RECORDS TO USE:
Lemma decide_replication_same conns j d : dev_same d (decide_replication conns j d).
Proof.
  apply at_peer_same. intros p. cbv zeta.
  same_ifs.
Qed.

Lemma second_same ro conns my g d j : dev_same d (sanitize_peer_second ro conns my g d j).
Proof.
  unfold sanitize_peer_second. etrans; [|apply decide_replication_same]. etrans; [|apply distrust_peer_same]. etrans; [|apply diskless_primary_same].
  etrans; [|apply upgrade_disk_same]. etrans; [|apply limit_disks_same]. etrans; [|apply consistent_vanishes_same].
  etrans; [|apply start_targets_same]. apply pause_source_same.
Qed.

Lemma peers_second_same r conns g d : dev_same d (sanitize_peers_second r conns g d).
Proof.
  unfold sanitize_peers_second. generalize (seq 0 (length (d_peers d))) as l. intros l. revert d.
  induction l as [|j l IH]; intros d; cbn; [reflexivity|]. etrans; [apply second_same|apply IH].
Qed.

Lemma select_same d : dev_same d (drbd_select_sync_target d).
Proof. apply same_imap. intros j p. cbv zeta. repeat case_match; auto with same. Qed.

Lemma peers_first_same r conns d : dev_same d (sanitize_peers_first r conns d).
Proof.
  etrans; [|apply select_same]. apply same_map. intros p. unfold sanitize_peer_first. cbv zeta.
  repeat match goal with |- pd_same p (if ?b then _ else ?x) => transitivity x; [|destruct b; auto with same] end;
  repeat case_match; auto with same.
Qed.

Lemma negotiation_same conns my d : dev_same d (sanitize_negotiation conns my d).
Proof.
  unfold sanitize_negotiation. case_match; [reflexivity|]. cbv zeta.
  match goal with |- dev_same d (match negotiated_disk _ _ ?x with _ => _ end) => transitivity x end; [case_match; auto with same|].
  match goal with |- dev_same ?x _ => generalize x end. intros e. destruct (negotiated_disk _ _ e) as [disk|]; [|reflexivity].
  etrans; [|apply (same_map (set_disk disk e))]; [auto with same|]. intros p. unfold negotiated_repl. cbv zeta.
  repeat case_match; auto with same.
Qed.

Lemma sanitize_disk_same b d : dev_same d (sanitize_disk b d).
Proof. unfold sanitize_disk. cbv zeta. same_ifs. Qed.

Lemma calc_quorum_same r conns d : dev_same d (snd (calc_quorum r conns d)).
Proof. unfold calc_quorum, check_wrongly_set_mdf_exists. cbn. same_steps. Qed.

Lemma sanitize_quorum_same r conns d : dev_same d (sanitize_quorum r conns d).
Proof.
  unfold sanitize_quorum. pose proof (calc_quorum_same r conns d) as Hc. destruct (calc_quorum r conns d) as [q e]. cbn in Hc.
  destruct (bool_decide (opt_quorum r = QOU_OFF)).
  - same_steps.
  - transitivity e; [done|]. same_steps.
Qed.

Lemma disk_last_same r conns l c d : dev_same d (sanitize_disk_last r conns l c d).
Proof. unfold sanitize_disk_last. cbv zeta. same_ifs. Qed.

Lemma sanitize_device_same r crashed a d : dev_same d (snd (sanitize_device r crashed a d)).
Proof.
  cbn. etrans; [|apply disk_last_same]. etrans; [|apply sanitize_quorum_same]. etrans; [|apply peers_second_same].
  etrans; [|apply peers_first_same]. etrans; [|apply negotiation_same]. apply sanitize_disk_same.
Qed.

(** ** The second loop *)

(** A step changes the peer device at its place only, and the disk. *)
Record touches (j : nat) (p p' : peer_device) (d d' : device) : Prop := {
  touch_here : d_peers d !! j = Some p;
  touch_peers : d_peers d' = <[j := p']> (d_peers d) }.

Lemma touches_refl j p d d' : d_peers d !! j = Some p -> d_peers d' = d_peers d -> touches j p p d d'.
Proof. intros Hp He. split; [done|]. by rewrite list_insert_id. Qed.

Lemma touches_lookup j p p' d d' : touches j p p' d d' -> d_peers d' !! j = Some p'.
Proof. intros [Hp He]. rewrite He, list_lookup_insert_eq; [done|]. by eapply lookup_lt_Some. Qed.

Lemma touches_trans j p p1 p2 d d1 d2 : touches j p p1 d d1 -> touches j p1 p2 d1 d2 -> touches j p p2 d d2.
Proof. intros [Hp He] [Hp1 He1]. split; [done|]. by rewrite He1, He, list_insert_insert_eq. Qed.

Lemma touches_upd j p f d d' : d_peers d !! j = Some p -> d_peers d' = d_peers (upd_peer j f d) -> touches j p (f p) d d'.
Proof. intros Hp He. split; [done|]. rewrite He. cbn. by apply alter_insert_at. Qed.

#[local] Hint Resolve touches_refl touches_upd touches_lookup : same.

(** Sources are paused and continued. *)
Definition source_flip (p p' : peer_device) : Prop :=
  repl_state NEW p' = repl_state NEW p \/ (repl_is_sync_source (repl_state NEW p) = true /\ repl_is_sync_source (repl_state NEW p') = true).

Lemma source_states : repl_is_sync_source L_SYNC_SOURCE = true /\ repl_is_sync_source L_PAUSED_SYNC_S = true.
Proof. unfold repl_is_sync_source. rewrite !Z.eqb_refl, orb_true_r. done. Qed.

Lemma pause_source_spec j p d d' : d_peers d !! j = Some p -> d' = pause_source j d ->
  exists p', touches j p p' d d' /\ source_flip p p' /\ peer_disk_state NEW p' = peer_disk_state NEW p /\ disk_state NEW d' = disk_state NEW d.
Proof.
  intros Hp Hd'. unfold pause_source, at_peer at 1 in Hd'. rewrite Hp in Hd'. cbv zeta in Hd'.
  set (b := negb _ && _ && _) in Hd'. set (d1 := if b then _ else d) in Hd'.
  assert (touches j p (if b then set_susp_other_c true p else p) d d1 /\ disk_state NEW d1 = disk_state NEW d) as [Ht Hd].
  { unfold d1. destruct b; [|by auto with same]. split; [|done]. by apply (touches_upd _ _ (set_susp_other_c true)). }
  set (p1 := if b then _ else p) in *. pose proof (touches_lookup _ _ _ _ _ Ht) as Hl.
  assert (repl_state NEW p1 = repl_state NEW p /\ peer_disk_state NEW p1 = peer_disk_state NEW p) as [Hr1 Hk1] by (unfold p1; by destruct b).
  clearbody d1 p1. unfold at_peer in Hd'. rewrite Hl in Hd'.
  assert (forall s s', d' = upd_peer j (set_repl s') d1 -> repl_state NEW p1 = s -> repl_is_sync_source s = true -> repl_is_sync_source s' = true ->
    exists p', touches j p p' d d' /\ source_flip p p' /\ peer_disk_state NEW p' = peer_disk_state NEW p /\ disk_state NEW d' = disk_state NEW d) as Hflip.
  { intros s s' -> Hs Hsrc Hs'. exists (set_repl s' p1). split; [|repeat split; try done; right; by rewrite <-Hr1, Hs].
    eapply touches_trans; [done|]. by apply (touches_upd _ _ (set_repl s')). }
  assert (d' = d1 -> exists p', touches j p p' d d' /\ source_flip p p' /\ peer_disk_state NEW p' = peer_disk_state NEW p /\
    disk_state NEW d' = disk_state NEW d) as Hsame by (intros ->; exists p1; repeat split; try done; [apply Ht..|by left]).
  destruct (resync_suspended NEW d1 p1); case_if_in Hd'; auto;
    apply (Hflip _ _ Hd' Ec); apply source_states.
Qed.

(** The states that a peer device has after another one started to become sync target. *)
Definition start_flip (p p' : peer_device) : Prop :=
  p' = p \/ (repl_state NEW p = L_ESTABLISHED /\ p' = set_repl L_PAUSED_SYNC_T p).

Lemma start_targets_spec j p d d' : d_peers d !! j = Some p -> d' = start_targets j d ->
  d_peers d' !! j = Some p /\ disk_state NEW d' = disk_state NEW d /\ Forall2 start_flip (d_peers d) (d_peers d').
Proof.
  intros Hp ->. unfold start_targets, at_peer. rewrite Hp.
  assert (Forall2 start_flip (d_peers d) (d_peers d)) as Hr by (apply Forall_Forall2_diag, Forall_true; intros q; by left).
  case_if; [|done]. unfold drbd_start_other_targets_paused. split_and!; [|done|].
  - cbn. rewrite list_lookup_imap, Hp. cbn. by rewrite Nat.eqb_refl.
  - apply Forall2_same_length_lookup_2; [cbn; by rewrite length_imap|]. cbn. intros k x y Hx Hy. rewrite list_lookup_imap, Hx in Hy.
    injection Hy as <-. destruct (negb _ && _ && _) eqn:E; [right|by left]. reflect_bools. done.
Qed.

WORK INSTRUCTION: Return all lines of the data in which the string "then" appears.

SOLUTION FOR THIS TASK:
  repeat match goal with |- pd_same p (if ?b then _ else ?x) => transitivity x; [|destruct b; auto with same] end;
  set (b := negb _ && _ && _) in Hd'. set (d1 := if b then _ else d) in Hd'.
  assert (touches j p (if b then set_susp_other_c true p else p) d d1 /\ disk_state NEW d1 = disk_state NEW d) as [Ht Hd].
  set (p1 := if b then _ else p) in *. pose proof (touches_lookup _ _ _ _ _ Ht) as Hl.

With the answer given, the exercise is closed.